Fire up some strong Sourdough (Sour for contrast) All the way to Crunch
Lash it with Extra Virgin so it's deep and oiled
Flip it over, spread some Shh Shh sneaky dijon in sharp mustard spirals -
so no one knows it's coming
Top with layered, rustic slices of cheddar + 
Diced Purple Onion
Let the oven blister the cheddar
Take it Out
Sigh Swoon Sigh
Top with gentle spooned sour cream
And some pert little chives
Irregular, Delicious, Mustardly Messtastical
Sigh Again

These ingredients uniting is like when the Red Hot Chili Peppers finally found Frusciante. When Brad found Angie. When the Beatles formed. When left brain meets right brain and they happily walk off together into a cerebral sunset.

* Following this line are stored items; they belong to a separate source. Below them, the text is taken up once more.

(* ===== verification/Flow.v ===== *)
(** The deterministic orchestration engine ([nerve-workstation/src/flow/mod.rs],
    [flow/engine.rs], [flow/engine/strategy*]): node ids, actions, the declared-order fold and
    the pure step interpreter of every strategy. *)
From S2P Require Import Prelude Text Json FlowDefs Tape.

(** * Node ids *)

Module NodeId.
Definition t := string.
Definition CHILD_PREFIX : string := "child/".
Definition single : t := "node-0".
Definition branch (index : nat) : t := "branch-" +:+ show_nat index.
Definition stage (index : nat) : t := "stage-" +:+ show_nat index.
Definition candidate (index : nat) : t := "cand-" +:+ show_nat index.
Definition judge : t := "judge".
Definition map (index : nat) : t := "map-" +:+ show_nat index.
Definition reduce : t := "reduce".
Definition debate_turn (side round : nat) : t :=
  "side-" +:+ show_nat side +:+ "-round-" +:+ show_nat round.
Definition planner : t := "planner".
Definition nested (n : t) : t := CHILD_PREFIX +:+ n.
Definition strip_nested (n : t) : option t := strip_prefix CHILD_PREFIX n.
End NodeId.

Module FlowOutcome.
Record t := Mk { ok : bool; results : list TurnResult.t; summary : string }.

Definition final_text (o : t) : string :=
  join ("
" +:+ "
") (List.filter (fun s => negb (is_empty s)) (List.map TurnResult.text o.(results))).
End FlowOutcome.

Module Action.
Inductive t :=
  | StartWorker (node : NodeId.t) (step_index : nat)
  | SteerWorker (node : NodeId.t) (message : string)
  | CloseWorker (node : NodeId.t)
  | RequestApproval (node : NodeId.t) (request_id : string)
  | Decision (node : NodeId.t) (kind : FlowDecisionKind.t)
  | Emit (outcome : FlowOutcome.t)
  | Terminate.
End Action.
Definition flow_nodes (def : WorkflowDef.t) : list NodeId.t := nodes_of def.(WorkflowDef.strategy).

(** The recorded results are those of [R]. *)
Definition agrees (R : NodeId.t -> TurnResult.t) (st : FlowState.t) : Prop :=
  forall n r, FlowState.result st n = Some r -> r = R n.

Definition is_decision (a : Action.t) : Prop :=
  match a with Action.Decision _ _ => True | _ => False end.

(** A start of a node of [nodes] that was not dispatched yet. *)
Definition fresh_start (st : FlowState.t) (nodes : list NodeId.t) (a : Action.t) : Prop :=
  match a with
  | Action.StartWorker n _ => n ∈ nodes /\ FlowState.is_dispatched st n = false
  | _ => False
  end.

Definition start_node (a : Action.t) : option NodeId.t :=
  match a with Action.StartWorker n _ => Some n | _ => None end.
Definition start_nodes (l : list Action.t) : list NodeId.t := omap start_node l.

(** The three things a step may do. *)
Inductive step_shape (st : FlowState.t) (nodes : list NodeId.t) (o : FlowOutcome.t)
  : list Action.t -> Prop :=
  | shape_wait n :
      n ∈ nodes -> FlowState.is_dispatched st n = true -> FlowState.result st n = None ->
      step_shape st nodes o []
  | shape_dispatch ds starts :
      Forall is_decision ds -> starts <> [] -> Forall (fresh_start st nodes) starts ->
      NoDup (start_nodes starts) ->
      step_shape st nodes o (ds ++ starts)
  | shape_finish ds :
      Forall is_decision ds -> step_shape st nodes o (ds ++ emit_and_terminate o).

(** * Waves *)

Lemma shape_finish_nil st nodes o : step_shape st nodes o (emit_and_terminate o).
Proof. by apply (shape_finish st nodes o []). Qed.
Lemma run_node_some (N : no_panic) r node i slot g :
  exists run, run_node d def r node i slot g = Some run.
Proof.
  unfold run_node. destruct (step_for_node def node) as [st|]; [|by eexists].
  destruct (Driver.resolver d node _) as [w|] eqn:E; [|by eexists].
  pose proof (N _ _ _ (build_task def r st node i (effective_autonomy def node))
    (worker_context d node g) E).
  destruct (w _ _) as [[events [res|[]]]|]; [by eexists..|done].
Qed.

(** The results of a wave, for the nodes it admitted, in order. *)
Lemma wave_results (N : no_panic) (adm : list admitted) g r r0 :
  map NodeResult.node
    (bounded_fan_out d.(Driver.concurrency) (is_cancelled d)
       (fun '(node, step_index, slot) => NodeResult.Mk node <$> run_node d def r0 node step_index slot g)
       (fun '(node, _, _) => NodeResult.Mk node NodeRun.cancelled)
       (NodeResult.Mk NodeId.single (NodeRun.failed "worker thread panicked")) adm r).1 =
  map admitted_node adm.
Proof.
  destruct (fan_out_loop_ordered (Driver.concurrency d) (is_cancelled d)
    (fun '(node, step_index, slot) => NodeResult.Mk node <$> run_node d def r0 node step_index slot g)
    (fun '(node, _, _) => NodeResult.Mk node NodeRun.cancelled)
    (NodeResult.Mk NodeId.single (NodeRun.failed "worker thread panicked"))
    is_cancelled_sticky (S (length adm)) adm [] r) as (k & _ & E); [apply Nat.lt_succ_diag_r|].
  etransitivity; [apply (f_equal (map NodeResult.node)), E|].
  cbn. rewrite map_app, !map_map.
  rewrite <- (take_drop k adm) at 3. rewrite map_app. f_equal.
  - apply map_ext. intros [[n i] s]. unfold ran.
    by destruct (run_node_some N r0 n i s g) as [run ->].
  - apply map_ext. by intros [[n i] s].
Qed.

Lemma record_results_dispatched s l :
  (record_results s l).(FlowState.dispatched) = s.(FlowState.dispatched).
Proof. revert s. induction l as [|[n x] l IH]; intros s; [done|]. exact (IH (FlowState.record_result s n x)). Qed.

Lemma record_results_app s l l' :
  record_results s (l ++ l') = record_results (record_results s l) l'.
Proof. apply foldl_app. Qed.

Lemma record_results_results s l n :
  FlowState.result (record_results s l) n <> None <->
  n ∈ map fst l \/ FlowState.result s n <> None.
Proof.
  revert s. induction l as [|[m x] l IH]; intros s; cbn [record_results foldl map fst].
  { rewrite elem_of_nil. tauto. }
  rewrite IH, elem_of_cons. unfold FlowState.result, FlowState.record_result. cbn.
  destruct (decide (m = n)) as [->|E].
  - rewrite lookup_insert_eq. naive_solver.
  - rewrite lookup_insert_ne by done. naive_solver.
Qed.

(** A wave marks its nodes and records one result for each. *)
Lemma dispatch_wave_state (N : no_panic) starts r :
  exists outs,
    (dispatch_wave d def starts r).(Run.state) =
      record_results (foldl FlowState.mark_dispatched r.(Run.state) (map fst starts)) outs /\
    map fst outs ≡ₚ map fst starts.
Proof.
  unfold dispatch_wave.
  pose proof (partition_nodes (Run.semaphore r) starts) as P.
  cbn [Run.semaphore Run.with_state].
  destruct (partition_by_budget d (Run.semaphore r) starts) as [[sem adm] ref].
  destruct adm as [|[[first i0] s0] adm0] eqn:A.
  - exists (map refused_entry ref). rewrite record_refused_state. split; [done|].
    by rewrite <- P, map_map.
  - rewrite <- A in *. set (r0 := foldl record_refused _ ref).
    pose proof (wave_results N adm (pin_wave_generation d def first) r0 r0) as W.
    set (out := bounded_fan_out _ _ _ _ _ _ _) in *.
    change (bounded_fan_out _ _ _ _ _ _ _) with out.
    assert (Run.state out.2 = Run.state r0) as S by by apply (fan_out_preserves _ _ _ _ _ Run.state).
    destruct out as [results r1]. cbn in W, S.
    exists (map refused_entry ref ++ map run_result results).
    rewrite finish_nodes_state, record_results_app. cbn [drop_lost_slots Run.with_semaphore Run.state].
    rewrite S. unfold r0 at 1. rewrite record_refused_state. split; [done|].
    rewrite <- P, map_app, !map_map, Permutation_app_comm. f_equiv; [|done].
    apply Permutation_refl'. exact W.
Qed.

(** ** The loop *)

Definition closed (s : FlowState.t) : Prop :=
  forall n, FlowState.is_dispatched s n = true -> FlowState.result s n <> None.

Definition known (s : FlowState.t) : Prop :=
  s.(FlowState.dispatched) ⊆ list_to_set (flow_nodes def).

Definition recorded (s : FlowState.t) (n : NodeId.t) : TurnResult.t :=
  default TurnResult.failed (FlowState.result s n).

Lemma recorded_agrees s : agrees (recorded s) s.
Proof. intros n r E. unfold recorded. by rewrite E. Qed.
Lemma validate_strategy_spec s : forall trail depth,
  match validate_strategy hash s trail depth with
  | inl _ => NoDup (map hash (planner_prompts s)) /\
      forall h, h ∈ map hash (planner_prompts s) -> h ∉ trail.(InstructionTrail.hashes)
  | inr e => exists i p, e = WorkflowError.PlannerForkLoop (wrap 32 (uval depth + N.of_nat i)) /\
      planner_prompts s !! i = Some p /\
      hash p ∈ trail.(InstructionTrail.hashes) ++ map hash (take i (planner_prompts s)) /\
      NoDup (map hash (take i (planner_prompts s))) /\
      forall h, h ∈ map hash (take i (planner_prompts s)) -> h ∉ trail.(InstructionTrail.hashes)
  end.
Proof.
  induction s as [| | | | | |planner child IH]; intros trail depth;
    try (split; [constructor|by intros h ?%not_elem_of_nil]).
  cbn [validate_strategy planner_prompts]. set (p := TaskTemplate.prompt _).
  unfold repeats. case_bool_decide as R.
  { exists 0, p. rewrite N.add_0_r, wrap_uval. cbn. rewrite app_nil_r.
    split_and!; [done|done|done|constructor|by intros h ?%not_elem_of_nil]. }
  assert (forall l, (forall h, h ∈ map hash l -> h ∉ InstructionTrail.hashes (extend hash trail p)) ->
    NoDup (map hash l) -> NoDup (map hash (p :: l)) /\
    forall h, h ∈ map hash (p :: l) -> h ∉ InstructionTrail.hashes trail) as G.
  { intros l F U. cbn in F. cbn [map]. split.
    - apply NoDup_cons. split; [|done]. intros I. apply (F _ I). set_solver.
    - intros h. rewrite elem_of_cons. intros [->|I]; [done|]. specialize (F _ I). set_solver. }
  specialize (IH (extend hash trail p) (uadd depth (wrap 32 1))).
  destruct (validate_strategy hash child _ _) as [u|e].
  - destruct IH as [U F]. by apply G.
  - destruct IH as (i & q & -> & L & I & U & F). exists (S i), q. cbn [lookup list_lookup take].
    split; [|split; [done|split; [|by apply G]]].
    + f_equal. apply uint_eq. unfold uadd. rewrite !uval_wrap.
      change (1 mod 2 ^ 32)%N with 1%N. rewrite Nat2N.inj_succ.
      rewrite N.Div0.add_mod_idemp_l. f_equal. lia.
    + cbn in I. rewrite <- app_assoc in I. exact I.
Qed.

(** The structural check is exact: it accepts a workflow when its hierarchy has room for a
    child and no nested planner repeats an ancestor's instruction; otherwise it names the
    first failing level, where the repeated instruction is one with an ancestor's hash. *)
Theorem validate_workflow_spec def :
  let s := def.(WorkflowDef.strategy) in
  let prompts := planner_prompts s in
  let no_room := is_hierarchical s = true /\ uval def.(WorkflowDef.max_depth) = 0%N in
  match validate_workflow hash def with
  | inl _ => ~ no_room /\ NoDup prompts
  | inr WorkflowError.ZeroDepthHierarchy => no_room
  | inr (WorkflowError.PlannerForkLoop depth) =>
      ~ no_room /\
      exists i j p q, j < i /\ depth = wrap 32 (N.of_nat i) /\ prompts !! i = Some p /\
        prompts !! j = Some q /\ hash p = hash q /\ NoDup (take i prompts)
  | inr _ => False
  end.
Proof.
  cbv zeta. unfold validate_workflow. set (s := WorkflowDef.strategy def).
  destruct (is_hierarchical s && _) eqn:Z.
  { apply andb_true_iff in Z as [H Z]. by apply N.eqb_eq in Z. }
  assert (~ (is_hierarchical s = true /\ uval (WorkflowDef.max_depth def) = 0%N)) as R.
  { intros [H E]. rewrite H, E in Z. done. }
  pose proof (validate_strategy_spec s InstructionTrail.new (wrap 32 0)) as S.
  destruct (validate_strategy hash s _ _) as [u|e].
  - split; [done|]. by eapply NoDup_fmap_1, S.
  - destruct S as (i & p & -> & L & I & U & _). split; [done|].
    cbn in I. apply list_elem_of_fmap in I as (q & E & I).
    apply list_elem_of_lookup_1 in I as [j J]. exists i, j, p, q.
    apply lookup_take_Some in J as [J B].
    split_and!; [done|by rewrite uval_wrap_small|done..|]. by eapply NoDup_fmap_1.
Qed.

(** ** Reference cycles *)

Context (workflows : bases WorkflowDef.t) (workers : bases WorkerDef.t) (root : WorkflowDef.t).

(** The named workflow a reference leads to. *)
Definition leads (name : string) (c : WorkflowDef.t) : Prop :=
  resolve_if_present workflows name = inl (Some c).

(** The chains of references from the root: the names along one, the root's first, and the
    workflow it ends at. *)
Inductive walk : list string -> WorkflowDef.t -> Prop :=
  | walk_root : walk [root.(WorkflowDef.name)] root
  | walk_ref p w n c :
      walk p w -> n ∈ reachable_named_workers w -> leads n c -> walk (p ++ [n]) c.

(** What is wrong with the workflow [w] at the end of the chain [p], and its error. *)
Inductive problem (p : list string) (w : WorkflowDef.t) : WorkflowError.t -> Prop :=
  | problem_structure e : validate_workflow hash w = inr e -> problem p w e
  | problem_worker n err :
      n ∈ reachable_named_workers w -> resolve workers (WorkerRef.Named n) = inr err ->
      problem p w (WorkflowError.NamedWorkerUnresolvable n (WorkerError.display err))
  | problem_file n reason :
      n ∈ reachable_named_workers w -> resolve_if_present workflows n = inr reason ->
      problem p w (WorkflowError.NamedWorkflowInvalid n reason)
  | problem_cycle n c :
      n ∈ reachable_named_workers w -> leads n c -> n ∈ p ->
      problem p w (WorkflowError.ReferenceCycle (p ++ [n])).

Lemma resolve_names_spec names :
  match resolve_names workers names with
  | inl _ => forall n err, n ∈ names -> resolve workers (WorkerRef.Named n) <> inr err
  | inr e => exists n err, n ∈ names /\ resolve workers (WorkerRef.Named n) = inr err /\
      e = WorkflowError.NamedWorkerUnresolvable n (WorkerError.display err)
  end.
Proof.
  induction names as [|n names IH]; [by intros n err ?%not_elem_of_nil|]. cbn [resolve_names].
  destruct (resolve workers (WorkerRef.Named n)) as [w|err] eqn:E.
  - destruct (resolve_names workers names).
    + intros m err [->|I]%elem_of_cons; [by rewrite E|by apply IH].
    + destruct IH as (m & err & I & R). exists m, err. split; [by constructor|done].
  - exists n, err. split; [constructor|done].
Qed.

(** A workflow without a problem of its own, apart from cycles. *)
Definition sound (w : WorkflowDef.t) : Prop :=
  (exists u, validate_workflow hash w = inl u) /\
  (forall n err, n ∈ reachable_named_workers w -> resolve workers (WorkerRef.Named n) <> inr err).

Definition readable (w : WorkflowDef.t) : Prop :=
  forall n reason, n ∈ reachable_named_workers w -> resolve_if_present workflows n <> inr reason.

(** A name below which nothing is wrong: being inductive, it rules out cycles. *)
Inductive clear (n : string) : Prop :=
  | clear_intro c :
      n <> root.(WorkflowDef.name) -> leads n c -> sound c -> readable c ->
      (forall m c', m ∈ reachable_named_workers c -> leads m c' -> clear m) -> clear n.

Definition checked (w : WorkflowDef.t) : Prop :=
  readable w /\ forall m c, m ∈ reachable_named_workers w -> leads m c -> clear m.

Definition covered (on_stack : list string) (seen : gset string) : Prop :=
  forall n, n ∈ seen -> n ∈ on_stack \/ clear n.

(** The search answers truly. *)
Lemma detect_spec fuel : forall def on_stack seen,
  walk on_stack def -> root.(WorkflowDef.name) ∈ on_stack -> covered on_stack seen ->
  match detect_reference_cycle hash workflows workers fuel def on_stack seen with
  | None => True
  | Some (inr e) => exists p w, walk p w /\ problem p w e
  | Some (inl seen') => covered on_stack seen' /\ checked def
  end.
Proof.
  induction fuel as [|fuel IH]; intros def on_stack seen W R C; [done|].
  cbn [detect_reference_cycle]. unfold checked, readable.
  assert (forall n, n ∈ reachable_named_workers def -> n ∈ reachable_named_workers def) as Sub by done.
  revert Sub. generalize (reachable_named_workers def) at 1 3 4 5 as names.
  intros names. revert seen C. induction names as [|n names IHn]; intros seen C Sub.
  { split; [done|]. split; [by intros ? ? ?%not_elem_of_nil|by intros ? ? ?%not_elem_of_nil]. }
  assert (n ∈ reachable_named_workers def) as In by (apply Sub; constructor).
  assert (forall m, m ∈ names -> m ∈ reachable_named_workers def) as Sub'
    by (intros; apply Sub; by constructor).
  set (each := fix each (names : list string) (seen : gset string) {struct names} := _) in *.
  assert (forall seen', covered on_stack seen' ->
    (forall reason, resolve_if_present workflows n <> inr reason) ->
    (forall c, leads n c -> clear n) ->
    match each names seen' with
    | None => True
    | Some (inr e) => exists p w, walk p w /\ problem p w e
    | Some (inl seen') => covered on_stack seen' /\
        (forall m reason, m ∈ n :: names -> resolve_if_present workflows m <> inr reason) /\
        (forall m c, m ∈ n :: names -> leads m c -> clear m)
    end) as Next.
  { intros seen' C' Rd Cl. specialize (IHn seen' C' Sub').
    destruct (each names seen') as [[s|e]|]; [|done|done].
    destruct IHn as (C2 & R2 & K2). split_and!; [done| |].
    - intros m reason [->|I]%elem_of_cons; [apply Rd|by apply R2].
    - intros m c [->|I]%elem_of_cons; [apply Cl|by apply K2]. }
  cbn [each]. destruct (resolve_if_present workflows n) as [[child|]|reason] eqn:E.
  - case_bool_decide as S; [exists on_stack, def; split; [done|by eapply problem_cycle]|].
    case_bool_decide as Se; [apply Next; [done..|]; intros c _; by destruct (C n Se)|].
    assert (walk (on_stack ++ [n]) child) as W' by by eapply walk_ref.
    destruct (validate_workflow hash child) as [u|e] eqn:V;
      [|exists (on_stack ++ [n]), child; split; [done|by apply problem_structure]].
    pose proof (resolve_names_spec (reachable_named_workers child)) as N. unfold resolve_named_workers.
    destruct (resolve_names workers _) as [u'|e]; cycle 1.
    { destruct N as (m & err & I & Rm & ->). exists (on_stack ++ [n]), child.
      split; [done|by apply problem_worker]. }
    specialize (IH child (on_stack ++ [n]) ({[n]} ∪ seen) W' ltac:(set_solver)).
    destruct (detect_reference_cycle _ _ _ fuel _ _ _) as [[s|e]|].
    + destruct IH as (C' & Rd & K).
      { intros m [->%elem_of_singleton|I]%elem_of_union; [set_solver|].
        destruct (C m I); [left; set_solver|by right]. }
      assert (clear n) as Cl.
      { apply (clear_intro n child); [by intros ->|done|split; [by exists u|done]|done|done]. }
      apply Next; [|done|done]. intros m I. destruct (C' m I) as [J|J]; [|by right].
      apply elem_of_app in J as [J| ->%list_elem_of_singleton]; [by left|by right].
    + apply IH. intros m [->%elem_of_singleton|I]%elem_of_union; [set_solver|].
      destruct (C m I); [left; set_solver|by right].
    + done.
  - apply Next; [done..|]. intros c L. unfold leads in L. congruence.
  - exists on_stack, def. split; [done|by apply problem_file].
Qed.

It's Meant To Be - in Mustard. Simple, yes, but so fricking rocking. Taste it and it all comes together, like the Frusciante solo at the end of Scar Tissue, but in your mouth.

It might be lonely, but you shouldn't share this stuff with the birds - or with anyone for that matter. So delicious and crunchy and cheesey and onion chive spiked. The psychic spies from China are already all over this stuff, and you should be too! 

x A

2 comments:

Fouad @ The Food Blog said...

Wasn't Dijon mustard discovered when Jean Naigeon ran out of vinegar and reached for the verjuice in his cupboard? Awesome job, but remember, not everyone could have invented your creation given what you had to work with. Chance favours the prepared mind ;)

amanda said...

foo! i did not know about said mustard inventor, he should be one of my favourite people. now tell me, are you seeded, hot english mustard, or dijon?